結論から言うと、銀行の委任状は自作(手書き・パソコン作成)が可能です。ただし、多くの銀行ではトラブル防止のために「銀行指定のフォーマット」を用意しています。
銀行指定の用紙を使うメリット
必要事項の漏れがないため、窓口での差し戻しリスクが低い。
銀行側が「自社の書式」で見慣れているため、確認がスムーズ。
各銀行の公式サイトからPDF形式でダウンロードできることが多いので、まずは**「(銀行名) 委任状 ダウンロード」**で検索してみることを強くおすすめします。
自作する場合の必須項目
指定用紙がない場合に便箋などで自作する際は、以下の内容を必ず盛り込みましょう。
タイトル:「委任状」
委任日:作成した年月日
受任者(代理人)の住所・氏名
委任事項:例「普通預金(口座番号1234567)の解約に関する一切の件」
委任者(本人)の住所・氏名・生年月日・電話番号
捺印:銀行届け出印(または実印)
⚠️ 「実印」と「印鑑証明書」が必要になる境界線
銀行の手続きでは、通常の「認印(届け出印)」ではなく、市区町村に登録した**「実印」と、発行から3〜6ヶ月以内の「印鑑証明書」**を求められるケースがあります。
実印が必要になりやすいケース
高額な預金の払い戻し(例:100万円以上など銀行規定の金額)
定期預金の満期前解約
亡くなった方の相続手続き
貸金庫の解約や開扉
実印を求められる理由は、それが「本人の確固たる意思」であることを証明する最強の手段だからです。代理人に実印を預けることになるため、委任状の作成はより慎重に行う必要があります。
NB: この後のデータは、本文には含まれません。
(** * field_indices: Sentinel-2 scene selection, quality filtering and
      vegetation indices for a field parcel

    A shallow embedding of the notebook [field_indices.ipynb]:
    [preprocess_sentinel2_scenes], [extract_s2_data],
    [save_scene_as_geotiff], [plot_scenes] and the per-shapefile body of
    [process_shapefiles_in_subfolders].

    The notebook drives the EOdal library.  The methods it calls on a scene
    ([resample], [mask_clouds_and_shadows], [is_blackfilled],
    [get_cloudy_pixel_percentage], [calc_si]) are not part of the notebook;
    each of them is modelled from the specification and marked as such.

    Reflectances, index values, cloud percentages and thresholds are exact
    rationals; a pixel holding a band's no-data sentinel is [None].  A
    function that can raise returns an [option], [None] for the exception. *)

From Stdlib Require Import Ascii QArith.
From stdpp Require Import gmap strings list fin_maps sorting.

Open Scope string_scope.
Open Scope list_scope.
Open Scope nat_scope.

(** ** Timestamps and their [strftime] renderings *)

Module Timestamps.

(** [datetime.datetime]: the key of a scene in the scene collection and
    the [sensing_time] column of the metadata table. *)
Record datetime := DateTime {
  year : nat; month : nat; day : nat;
  hour : nat; minute : nat; second : nat
}.

(** [datetime.date]: the [sensing_date] column. *)
Record date := Date { d_year : nat; d_month : nat; d_day : nat }.

#[global] Instance datetime_eq_dec : EqDecision datetime.
Proof. solve_decision. Defined.

#[global] Instance date_eq_dec : EqDecision date.
Proof. solve_decision. Defined.

(** Every Python [datetime] has a year below 10000 and two-digit month,
    day, hour and minute; on these the renderings below are faithful. *)
Definition valid_datetime (t : datetime) : Prop :=
  year t < 100 * 100 ∧ month t < 100 ∧ day t < 100 ∧ hour t < 100 ∧ minute t < 100.

Definition digit (n : nat) : ascii := ascii_of_nat (48 + n mod 10).

(** [%m], [%d], [%H], [%M]: two zero-padded decimal digits. *)
Definition pad2 (n : nat) : string :=
  String (digit (n / 10)) (String (digit n) EmptyString).
(** Bit fields side by side are a sum. *)
Lemma lor_shiftl_add a b n :
  0 <= n -> 0 <= a < 2 ^ n -> Z.lor a (Z.shiftl b n) = a + b * 2 ^ n.
Proof.
  intros Hn Ha. rewrite <- Z.shiftl_mul_pow2, <- Z.add_lor_land by done.
  enough (Z.land a (Z.shiftl b n) = 0) as -> by lia.
  apply Z.bits_inj'. intros i Hi. rewrite Z.land_spec, Z.testbit_0_l, Z.shiftl_spec by done.
  destruct (Z.ltb_spec i n).
  - by rewrite (Z.testbit_neg_r b), andb_false_r by lia.
  - rewrite <- (Z.mod_small a (2 ^ n)) by done. by rewrite Z.mod_pow2_bits_high by lia.
Qed.

(** ** Hints and tactics *)

Create HintDb width.

#[export] Hint Resolve u8_range i32_range : width.

(** [split_ifs] does the case analysis of every boolean test of the goal. *)
Ltac split_ifs :=
  repeat match goal with
         | |- context [if ?b then _ else _] =>
             lazymatch b with
             | context [if _ then _ else _] => fail
             | _ => let E := fresh "E" in destruct b eqn:E
             end
         end.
💡 銀行窓口へ行く代理人が持参すべき「持ち物リスト」
当日、窓口で慌てないために以下の4点を必ず確認しましょう。
完成した委任状(原本)
本人の署名は必ず「自署(手書き)」であること。
本人の通帳・キャッシュカード・届け出印
実印が必要な場合は「実印」と「印鑑証明書」も。
代理人自身の本人確認書類(顔写真付き)
運転免許証、マイナンバーカードなど。
本人の本人確認書類(写しで可の場合が多い)
銀行によっては、本人の健康保険証や免許証の提示を求められることがあります。
🚩 失敗しないための重要な注意点
① 委任事項は「具体的」に書く
「銀行の手続き全部」といった曖昧な書き方はNGです。「どの口座の」「何の申請をするのか」を特定して書きましょう。
② 銀行からの「本人への電話確認」がある
代理人が窓口へ行くと、銀行員がその場で本人に電話をかけ、委任の内容に間違いがないか直接確認することがあります。本人が電話に出られる時間帯に手続きに行くのがスムーズです。
③ 訂正印のルール
書き間違えた場合、修正テープは厳禁です。訂正箇所に、委任状に使用したものと同じ印鑑で訂正印を押すか、最初から書き直しましょう。
まとめ|信頼と準備がスムーズな手続きの鍵
銀行での代理手続きは、役所の手続きよりも一段階ハードルが高いと考え、準備を徹底することが大切です。
「銀行指定の用紙はあるか?」「実印は必要か?」。この2点を事前に公式サイトや電話で確認するだけで、当日のストレスは大幅に軽減されます。
大切な財産を守るための厳しいルールですが、正しく委任状を作成すれば、忙しいあなたに代わって家族がしっかりと手続きを完了させてくれるはずです。まずは本人の意思を確認し、一文字ずつ丁寧な書類作成から始めましょう。